High Availability and Resource Tracking

Hi,

I’m using a dask cluster as part of a web service backend. We have some tasks that we want to be highly available, and some others that are long running and should not be allowed to occupy all workers (preventing the other tasks from being highly available).

It looks like the way to do this is a combination of task priority and worker resources.

For example, if here are 4 workers, we can give 2 workers a HEAVY_LOAD=1 resource, preventing those very long running tasks from being assigned to the other two workers.

I think this should work OK (open to other suggestions though).

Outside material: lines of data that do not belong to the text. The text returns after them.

Definition hmac_blake256_final (c : hmac_state) : list Z * hmac_state :=
  let '(ihash, inner) := blake256_final c.(inner) in
  let outer := blake256_update c.(outer) ihash 256 in
  let '(digest, outer) := blake256_final outer in
  (digest, {| inner := inner; outer := outer |}).
Definition hmac_blake224_final (c : hmac_state) : list Z * hmac_state :=
  let '(ihash, inner) := blake224_final c.(inner) in
  let outer := blake224_update c.(outer) ihash 224 in
  let '(digest, outer) := blake224_final outer in
  (digest, {| inner := inner; outer := outer |}).

Definition hmac_blake256_hash (S0 : state) (c : hmac_state) (key pin : list Z) : list Z :=
  fst (hmac_blake256_final (hmac_blake256_update (hmac_blake256_init S0 c key) pin
    (u64 (Z.of_nat (length pin) * 8)))).
Definition hmac_blake224_hash (S0 : state) (c : hmac_state) (key pin : list Z) : list Z :=
  fst (hmac_blake224_final (hmac_blake224_update (hmac_blake224_init S0 c key) pin
    (u64 (Z.of_nat (length pin) * 8)))).

(** ** BLAKE, as submitted to the SHA-3 competition *)

Module Blake.
(** [G_i] on the work vector, [x] and [y] the two masked message words. *)
Definition G (v : list Z) (a b c d : nat) (x y : Z) : list Z :=
  let v := <[a := (v.[a] + v.[b] + x) mod 2 ^ 32]> v in
  let v := <[d := rotr32 (Z.lxor v.[d] v.[a]) 16]> v in
  let v := <[c := (v.[c] + v.[d]) mod 2 ^ 32]> v in
  let v := <[b := rotr32 (Z.lxor v.[b] v.[c]) 12]> v in
  let v := <[a := (v.[a] + v.[b] + y) mod 2 ^ 32]> v in
  let v := <[d := rotr32 (Z.lxor v.[d] v.[a]) 8]> v in
  let v := <[c := (v.[c] + v.[d]) mod 2 ^ 32]> v in
  <[b := rotr32 (Z.lxor v.[b] v.[c]) 7]> v.
(** The columns [G_0 .. G_3], then the diagonals [G_4 .. G_7]. *)
Definition lanes : list (nat * nat * nat * nat) := [
  (0, 4, 8, 12); (1, 5, 9, 13); (2, 6, 10, 14); (3, 7, 11, 15);
  (0, 5, 10, 15); (1, 6, 11, 12); (2, 7, 8, 13); (3, 4, 9, 14) ]%nat.
Definition perm (r i : nat) : nat := nth i (nth (r mod 10) sigma []) 0%nat.
Definition round (m : list Z) (v : list Z) (r : nat) : list Z :=
  fold_left (fun v '(i, (a, b, c, d)) =>
    let p := perm r (2 * i) in let q := perm r (2 * i + 1) in
    G v a b c d (Z.lxor m.[p] cst.[q]) (Z.lxor m.[q] cst.[p])) (combine (seq 0 8) lanes) v.
(** [s] is the salt, [t] the counter of message bits. *)
Definition compress (h s block : list Z) (t : Z) : list Z :=
  let m := map (fun i => be_word (take 4 (drop (4 * i) block))) (seq 0 16) in
  let t0 := t mod 2 ^ 32 in
  let t1 := t / 2 ^ 32 mod 2 ^ 32 in
  let v := h ++ map (fun i => Z.lxor s.[i] cst.[i]) (seq 0 4) ++
    [Z.lxor t0 cst.[4]; Z.lxor t0 cst.[5]; Z.lxor t1 cst.[6]; Z.lxor t1 cst.[7]] in
  let v := fold_left (round m) (seq 0 14) v in
  map (fun i => Z.lxor (Z.lxor (Z.lxor h.[i] s.[i mod 4]) v.[i]) v.[i + 8])%nat (seq 0 8).

(** A 1 bit, zeroes, the bit [x] and the length fill whole blocks. *)
Definition pad (x : Z) (m : list Z) : list Z :=
  let n := (64 - (length m + 8) mod 64)%nat in
  m ++ be_bytes n (2 ^ (8 * Z.of_nat n - 1) + x) ++ be_bytes 8 (8 * Z.of_nat (length m)).
(** The message bits up to the end of block [i]; 0 when it has none. *)
Definition counter (len i : nat) : Z :=
  if (64 * i <? len)%nat then 8 * Z.of_nat (len `min` (64 * (i + 1))) else 0.
Definition chain (iv m : list Z) (len k : nat) : list Z :=
  fold_left (fun h i => compress h [0; 0; 0; 0] (take 64 (drop (64 * i) m)) (counter len i))
    (seq 0 k) iv.
Definition hash (iv : list Z) (x : Z) (m : list Z) : list Z :=
  let p := pad x m in
  concat (map (be_bytes 4) (chain iv p (length m) (length p / 64))).
Definition blake256 (m : list Z) : list Z := hash blake256_IV 1 m.
Definition blake224 (m : list Z) : list Z := take 28 (hash blake224_IV 0 m).
End Blake.

(** ** The compression function *)

Lemma U8TO32_spec p : bytes p -> length p = 4%nat -> U8TO32 p = be_word p.
Proof.
  intros Hb Hl. do 4 (destruct p as [| ? p]; [done |]). destruct p; [| done].
  assert (Hr : bytes [z2; z1; z0; z]) by (inv_bytes; repeat first [assumption | apply Forall_cons_2 | apply Forall_nil_2]).
  pose proof (lor_bytes _ 4 Hr ltac:(done)) as Hw. cbn [seq fold_left nth Nat.add] in Hw.
  change (take 4 [z2; z1; z0; z]) with (rev [z; z0; z1; z2]) in Hw. unfold be_word.
  rewrite <- Hw, Z.lor_0_l, Z.shiftl_0_r. unfold U8TO32. cbn [nth].
  change (8 * Z.of_nat 1) with 8. change (8 * Z.of_nat 2) with 16. change (8 * Z.of_nat 3) with 24.
  bitblast.
Qed.

Lemma U32TO8_spec v : U32TO8 v = be_bytes 4 v.
Proof.
  rewrite <- be32enc_spec. unfold U32TO8, be32enc. reflexivity.
Qed.

(** A masked word enters [G] the way the code adds it. *)
Lemma G_blake m i a b c d e v :
  G m i a b c d e v = Blake.G v a b c d
    (Z.lxor m.[nth e (nth i sigma []) 0%nat] cst.[nth (e + 1) (nth i sigma []) 0%nat])
    (Z.lxor m.[nth (e + 1) (nth i sigma []) 0%nat] cst.[nth e (nth i sigma []) 0%nat]).
Proof.
  assert (Hadd : forall x y z, u32 (x + u32 (y + z)) = (x + z + y) mod 2 ^ 32).
  { intros. rewrite u32_add_r, u32_mod. f_equal. lia. }
  unfold G, Blake.G. cbv zeta. rewrite !Hadd, !u32_mod. reflexivity.
Qed.

#[local] Opaque Z.add Z.modulo Z.pow Z.lxor rotr32.

(** What [G] does to the four words it works on. *)
Definition quad (x y a b c d : Z) : list Z :=
  let a := (a + b + x) mod 2 ^ 32 in
  let d := rotr32 (Z.lxor d a) 16 in
  let c := (c + d) mod 2 ^ 32 in
  let b := rotr32 (Z.lxor b c) 12 in
  let a := (a + b + y) mod 2 ^ 32 in
  let d := rotr32 (Z.lxor d a) 8 in
  let c := (c + d) mod 2 ^ 32 in
  let b := rotr32 (Z.lxor b c) 7 in [a; b; c; d].

Lemma G_quad v a b c d x y (q := quad x y v.[a] v.[b] v.[c] v.[d]) :
  In (a, b, c, d) Blake.lanes -> length v = 16%nat ->
  Blake.G v a b c d x y = <[d := q.[3]]> (<[c := q.[2]]> (<[b := q.[1]]> (<[a := q.[0]]> v))).
Proof.
  intros Hin Hv. subst q. do 16 (destruct v as [| ? v]; [discriminate |]). destruct v; [| discriminate].
  unfold Blake.lanes in Hin.
  repeat (destruct Hin as [[= <- <- <- <-] | Hin]; [cbn [nth]; reflexivity |]). destruct Hin.
Qed.
#[local] Opaque quad.

(** Evaluate the innermost [G]. *)
Ltac eval_G :=
  match goal with
  | |- context [Blake.G (?z :: ?l) ?a ?b ?c ?d ?x ?y] =>
      rewrite (G_quad (z :: l) a b c d x y) by (solve [cbn; tauto] || reflexivity);
      cbn [nth insert list_insert]
  end.

(** The diagonals touch disjoint words, so their order does not matter. *)
Lemma diagonals_commute v x4 y4 x5 y5 x6 y6 x7 y7 :
  length v = 16%nat ->
  Blake.G (Blake.G (Blake.G (Blake.G v 3 4 9 14 x7 y7) 2 7 8 13 x6 y6) 0 5 10 15 x4 y4) 1 6 11 12 x5 y5
  = Blake.G (Blake.G (Blake.G (Blake.G v 0 5 10 15 x4 y4) 1 6 11 12 x5 y5) 2 7 8 13 x6 y6) 3 4 9 14 x7 y7.
Proof.
  intros Hv. do 16 (destruct v as [| ? v]; [discriminate |]). destruct v; [| discriminate].
  repeat eval_G. reflexivity.
Qed.

Lemma blake_G_length v a b c d x y : length (Blake.G v a b c d x y) = length v.
Proof. unfold Blake.G. by rewrite !length_insert. Qed.

Lemma blake_round_length m v r : length (Blake.round m v r) = length v.
Proof.
  unfold Blake.round, Blake.lanes. cbn [seq combine fold_left]. by rewrite !blake_G_length.
Qed.

Lemma compress_round_blake m v i :
  (i < 14)%nat -> length v = 16%nat -> compress_round m v i = Blake.round m v i.
Proof.
  intros Hi Hv. assert (HS : nth i sigma [] = nth (i mod 10) sigma []).
  { do 14 (destruct i as [| i]; [reflexivity |]). lia. }
  unfold compress_round. rewrite !G_blake, HS. rewrite diagonals_commute
    by by rewrite !blake_G_length.
  unfold Blake.round, Blake.lanes, Blake.perm. cbn [seq combine fold_left]. reflexivity.
Qed.

Lemma rounds_blake m v :
  length v = 16%nat ->
  fold_left (compress_round m) (seq 0 14) v = fold_left (Blake.round m) (seq 0 14) v /\
  length (fold_left (Blake.round m) (seq 0 14) v) = 16%nat.
Proof.
  intros Hv. apply (fold_left_agree (fun v => length v = 16%nat) (fun i => (i < 14)%nat)); [| done |].
  - intros w i Hw Hi. split; [by apply compress_round_blake | by rewrite blake_round_length].
  - apply List.Forall_forall. intros i Hi%in_seq. lia.
Qed.

(** The counter of a state, and the value the compression sees. *)
Definition count (c : state) : Z := c.(t).[0] + 2 ^ 32 * c.(t).[1].
Definition seen (c : state) : Z := if c.(nullt) =? 0 then count c else 0.

Record wf (c : state) : Prop := {
  wf_h : length c.(h) = 8%nat;
  wf_s : c.(s) = [0; 0; 0; 0];
  wf_t : exists t0 t1, c.(t) = [t0; t1] /\ word 32 t0 /\ word 32 t1;
  wf_buf : buffer 64 c.(buf)
}.

Lemma words_of_count t0 t1 :
  word 32 t0 -> word 32 t1 ->
  (t0 + 2 ^ 32 * t1) mod 2 ^ 32 = t0 /\ (t0 + 2 ^ 32 * t1) / 2 ^ 32 mod 2 ^ 32 = t1.
Proof.
  unfold word. intros H0 H1. rewrite (Z.mul_comm (2 ^ 32) t1), Z.mod_add, Z.div_add by lia.
  rewrite (Z.div_small t0), Z.add_0_l, !Z.mod_small by lia. done.
Qed.

Lemma message_words block :
  buffer 64 block ->
  map (fun i => U8TO32 (take 4 (drop (i * 4) block))) (seq 0 16)
  = map (fun i => be_word (take 4 (drop (4 * i) block))) (seq 0 16).
Proof.
  intros [Hl Hb]. apply map_ext_in. intros i Hi%in_seq. rewrite (Nat.mul_comm i 4).
  apply U8TO32_spec; [by apply Forall_take, Forall_drop |]. rewrite length_take, length_drop. lia.
Qed.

What I’m currently trying to solve is, I want the resource assignment of the HEADY_LOAD to be dynamic as workers join and leave the cluster. So I believe I need to be able to modify a worker’s resources at run time. My thought was a Scheduler plugin that will re-assign resources to all workers as a high availability worker, or a heavy load worker, whenever a new worker joins or leaves the cluster. This would prevent there ever being no HEAVY_LOAD workers if by chance a node goes offline, for example.

I just want to sanity check this idea, and make sure this could work, or there’s not a better approach.

Thanks.

@freebie I see this is your first question, welcome to Discourse!

I just want to sanity check this idea, and make sure this could work, or there’s not a better approach.

I think your idea is great and should work!